# YOUR ASSIGNMENT
Repeat verbatim, and only, the lines of the data below, beginning at the line that contains "unfold fdb_notify. destruct" and stopping after the line that contains "binds E f1 E1.".

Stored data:
• • •
Definition br_fdb_delete (t : fdb) (msg : option ndmsg)
    (__dev_get_by_index : Z -> option (option nat)) : res (Z * fdb) :=
  match msg with
  | None => Ok (- EINVAL, t)
  | Some m =>
      if ndm_ifindex m =? 0 then Ok (- EINVAL, t)
      else
        match __dev_get_by_index (ndm_ifindex m) with
        | None => Ok (- ENODEV, t)
        | Some port =>
            match NDA_LLADDR m with
            | None => Ok (- EINVAL, t)
            | Some addr =>
                if negb (Z.of_nat (length addr) =? ETH_ALEN) then Ok (- EINVAL, t)
                else
                  match port with
                  | None => Ok (- EINVAL, t)
                  | Some _ => fdb_delete_by_addr t addr
                  end
            end
        end
  end.

(** ** Device events *)

Definition EADDRNOTAVAIL : Z := 99.

(** [br_set_mac_address] of net/bridge/br_device.c. *)
Definition br_set_mac_address (t : fdb) (sa_data : list Z) : res (Z * fdb) :=
  if negb (is_valid_ether_addr sa_data) then Ok (- EADDRNOTAVAIL, t)
  else
    t ← (if compare_ether_addr (dev_addr (br (stp_of t))) sa_data then
           t ← br_fdb_change_mac_address
                 (set_stp_of (upd (set_dev_addr sa_data) (stp_of t)) t) sa_data;
           s ← br_stp_change_bridge_id sa_data (stp_of t);
           Ok (set_stp_of s t)
         else Ok t);
    Ok (0, set_stp_of (upd (set_BR_SET_MAC_ADDR true) (stp_of t)) t).

(** The [NETDEV_CHANGEADDR] case of [br_device_event]: the device of port [p]
    has the address [newaddr] by now. *)
Definition netdev_changeaddr (t : fdb) (p : nat) (newaddr : list Z) : res (bool * fdb) :=
  let s := upd_port p (set_p_dev_addr newaddr) (stp_of t) in
  t ← br_fdb_changeaddr (set_stp_of s t) p newaddr;
  '(changed, s) ← br_stp_recalculate_bridge_id (stp_of t);
  Ok (changed, set_stp_of s t).

End Ops.
(** What a walk over all chains does to the map. *)
Lemma upto_walk t t' : table_ok env t -> stp_of t = s -> ageing_time t = ag ->
  walk_all body chains t = Ok t' -> upto t t' (omap g (abs t)).
Proof.
  intros Ht Hs Ha E. destruct (walk_all_spec (Z.to_nat BR_HASH_SIZE) 0 t t' Hs Ha)
    as (Hh & Hs' & Ha' & Hn); [by rewrite (ok_size _ _ Ht)|done|].
  rewrite take_0, drop_0 in Hh. cbn [app] in Hh.
  assert (He : entries t' = omap g (entries t)) by (unfold entries; by rewrite Hh, concat_omap).
  destruct (fmap_of_omap g (entries t) g_addr (ok_uniq _ _ Ht)) as [Hu Hm].
  assert (Hlen : zlen (omap g (entries t)) <= zlen (entries t)).
  { unfold zlen. clear. induction (entries t) as [|f l IH]; [done|].
    change (omap g (f :: l)) with (match g f with Some y => y :: omap g l | None => omap g l end).
    destruct (g f); cbn [length]; lia. }
  pose proof (ok_num _ _ Ht). pose proof (ok_limit _ _ Ht).
  split; [|unfold abs; rewrite He, Hm; split; [done|]; split; congruence].
  constructor; rewrite ?He; [| |done|rewrite He in Hn; lia|rewrite He in Hn; lia|].
  - rewrite Hh, length_map. apply Ht.
  - intros i l f. rewrite Hh, list_lookup_fmap_Some. intros (l0 & -> & Hl0) Hf.
    apply list_elem_of_omap in Hf as (f0 & Hf0 & Hg). rewrite (g_addr _ _ Hg).
    by eapply (ok_chain _ _ Ht).
  - apply Forall_forall. intros f (f0 & Hf0 & Hg)%list_elem_of_omap.
    eapply g_local; [done|]. pose proof (ok_local _ _ Ht) as Hl. rewrite Forall_forall in Hl.
    by apply Hl.
Qed.

End Walk.
End Table.
Lemma upto_trans t t1 t2 M : upto t t1 M -> upto t1 t2 (abs t1) -> upto t t2 M.
Proof.
  intros (_ & <- & ? & ?) (? & ? & ? & ?). split; [done|]. split; [done|]. split; congruence.
Qed.

Lemma upto_then t t1 t2 M M' : upto t t1 M -> upto t1 t2 M' -> upto t t2 M'.
Proof.
  intros (_ & <- & ? & ?) (? & ? & ? & ?). split; [done|]. split; [done|]. split; congruence.
Qed.

Lemma notify_ok t f type f' t' : fdb_notify env t f type = Ok (f', t') ->
  f' = (if nlmsg_new env then fill_refresh env f else f) /\
  hash t' = hash t /\ num_fdb_entries t' = num_fdb_entries t /\ stp_of t' = stp_of t /\
  ageing_time t' = ageing_time t.
Proof.
  unfold fdb_notify. destruct (nlmsg_new env); cbn; intros E; [|by simplify_eq].
  binds E n En. by simplify_eq.
Qed.

Lemma fdb_delete_upto t i (j : nat) f t' :
  table_ok t -> (i < Z.to_nat BR_HASH_SIZE)%nat -> chain t i !! j = Some f ->
  fdb_delete env t i j = Ok t' -> upto t t' (delete (f_addr f) (abs t)).
Proof.
  intros Ht Hi Hj. unfold fdb_delete, delete_effects. rewrite Hj. intros E. cbn [of_option] in E.
  binds E f1 E1. injection E1 as <-. binds E x E1. destruct x as [f2 t2].
  destruct (notify_ok _ _ _ _ _ E1) as (_ & H1 & H2 & H3 & H4). injection E as <-. cbn in *.
  apply (upto_delete env t _ i j f); try done; unfold destroy_flows; destruct (_ =? _); done.
Qed.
• • •
# ANSWER TO THIS TASK
  unfold fdb_notify. destruct (nlmsg_new env); cbn; intros E; [|by simplify_eq].
  binds E n En. by simplify_eq.
Qed.

Lemma fdb_delete_upto t i (j : nat) f t' :
  table_ok t -> (i < Z.to_nat BR_HASH_SIZE)%nat -> chain t i !! j = Some f ->
  fdb_delete env t i j = Ok t' -> upto t t' (delete (f_addr f) (abs t)).
Proof.
  intros Ht Hi Hj. unfold fdb_delete, delete_effects. rewrite Hj. intros E. cbn [of_option] in E.
  binds E f1 E1. injection E1 as <-. binds E x E1. destruct x as [f2 t2].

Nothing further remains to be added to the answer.